◆ **STORED DATA**:

(** * binprocessor.c: decoding of MKID readout packets into photon tables

    A shallow embedding of [src/mkidpipeline/hdf/binprocessor.c] and the
    properties of its timestamp corrector, packet decoder, per-pixel
    event store, table sorter and run extractor.

    Conventions of the embedding.
    - C integers are [Z] with the wrap-around of their width written out
      ([uint32], [int32], [uint64], [int64], [uint36]).  Signed overflow
      is given its two's-complement result, which is what the compiled
      code computes; theorems that depend on the absence of overflow say
      so in a hypothesis.
    - Memory the code indexes ([BeamMap[x][y]], [ptable[x][y]], ...) is a
      finite map from the index to the cell; a cell that was never
      written is absent from the map.  An access outside the allocated
      extent, or a read of a cell that was never written, is a [Fault].
    - Bit-fields are laid out as GCC does on x86-64: the first declared
      field occupies the least significant bits of the 64-bit word. *)

From Stdlib Require Import ZArith Lia List Strings.Byte Sorting.Sorted Sorting.Permutation.
From stdpp Require Import base option list gmap sorting.

Local Open Scope Z_scope.

(** ** Machine integers *)

Module CInt.

(** value of a [w]-bit unsigned object after a store of [z] *)
Definition wrapu (w z : Z) : Z := z mod 2 ^ w.

(** value of a [w]-bit two's-complement object after a store of [z] *)
Definition wraps (w z : Z) : Z := (z + 2 ^ (w - 1)) mod 2 ^ w - 2 ^ (w - 1).

Definition uint32 : Z -> Z := wrapu 32.
Definition uint64 : Z -> Z := wrapu 64.
Definition uint36 : Z -> Z := wrapu 36.  (* the 36-bit bit-field *)
Definition int32  : Z -> Z := wraps 32.
Definition int64  : Z -> Z := wraps 64.

Definition int_range (z : Z) : Prop := - 2 ^ 31 <= z < 2 ^ 31.

End CInt.

Import CInt.

(** ** Raw memory: bytes and 64-bit words *)

Definition byte_val (b : byte) : Z := Z.of_N (Byte.to_N b).

(** little-endian value of a run of bytes, the first byte least significant *)
Fixpoint le_value (bs : list byte) : Z :=
  match bs with
  | [] => 0
  | b :: rest => byte_val b + 256 * le_value rest
  end.

(** the load of a [uint64_t] through a pointer to [mem[off]]: the eight
    bytes at [off] read as one host-order word; [None] when they are not
    all inside [mem] *)
Definition load64 (mem : list byte) (off : Z) : option Z :=
  if bool_decide (0 <= off /\ off + 8 <= Z.of_nat (length mem))
  then Some (le_value (take 8 (drop (Z.to_nat off) mem)))
  else None.

(** [__bswap_64] *)
Definition bswap_64 (v : Z) : Z :=
  Z.lor (Z.shiftl (Z.land v 255) 56)
  (Z.lor (Z.shiftl (Z.land (Z.shiftr v 8) 255) 48)
  (Z.lor (Z.shiftl (Z.land (Z.shiftr v 16) 255) 40)
  (Z.lor (Z.shiftl (Z.land (Z.shiftr v 24) 255) 32)
  (Z.lor (Z.shiftl (Z.land (Z.shiftr v 32) 255) 24)
  (Z.lor (Z.shiftl (Z.land (Z.shiftr v 40) 255) 16)
  (Z.lor (Z.shiftl (Z.land (Z.shiftr v 48) 255) 8)
         (Z.land (Z.shiftr v 56) 255))))))).

(** an unsigned bit-field of [width] bits starting at bit [lo] *)
Definition ufield (word lo width : Z) : Z :=
  Z.land (Z.shiftr word lo) (Z.ones width).

(** a signed bit-field: the top bit of the field is its sign *)
Definition sfield (word lo width : Z) : Z :=
  let u := ufield word lo width in
  if Z.testbit u (width - 1) then u - 2 ^ width else u.

(** [struct datapacket] *)
Record datapacket := {
  data_baseline : Z;     (* int baseline:17 *)
  data_wvl : Z;          (* int wvl:18 *)
  data_timestamp : Z;    (* unsigned int timestamp:9 *)
  data_ycoord : Z;       (* unsigned int ycoord:10 *)
  data_xcoord : Z        (* unsigned int xcoord:10 *)
}.

(** [struct hdrpacket] *)
Record hdrpacket := {
  hdr_timestamp : Z;     (* unsigned long timestamp:36 *)
  hdr_frame : Z;         (* unsigned int frame:12 *)
  hdr_roach : Z;         (* unsigned int roach:8 *)
  hdr_start : Z          (* unsigned int start:8 *)
}.

(** the word [swp1] seen through a [struct datapacket] pointer *)
Definition as_datapacket (swp1 : Z) : datapacket :=
  {| data_baseline := sfield swp1 0 17;
     data_wvl := sfield swp1 17 18;
     data_timestamp := ufield swp1 35 9;
     data_ycoord := ufield swp1 44 10;
     data_xcoord := ufield swp1 54 10 |}.

(** the word [swp1] seen through a [struct hdrpacket] pointer *)
Definition as_hdrpacket (swp1 : Z) : hdrpacket :=
  {| hdr_timestamp := ufield swp1 0 36;
     hdr_frame := ufield swp1 36 12;
     hdr_roach := ufield swp1 48 8;
     hdr_start := ufield swp1 56 8 |}.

◆ **WORK TO BE COMPLETED**: Only lines with the word "struct" go in the answer. Take them all from the entries above.

◆ **ANSWER TO THIS PROBLEM**:
(** [struct datapacket] *)
(** [struct hdrpacket] *)
(** the word [swp1] seen through a [struct datapacket] pointer *)
(** the word [swp1] seen through a [struct hdrpacket] pointer *)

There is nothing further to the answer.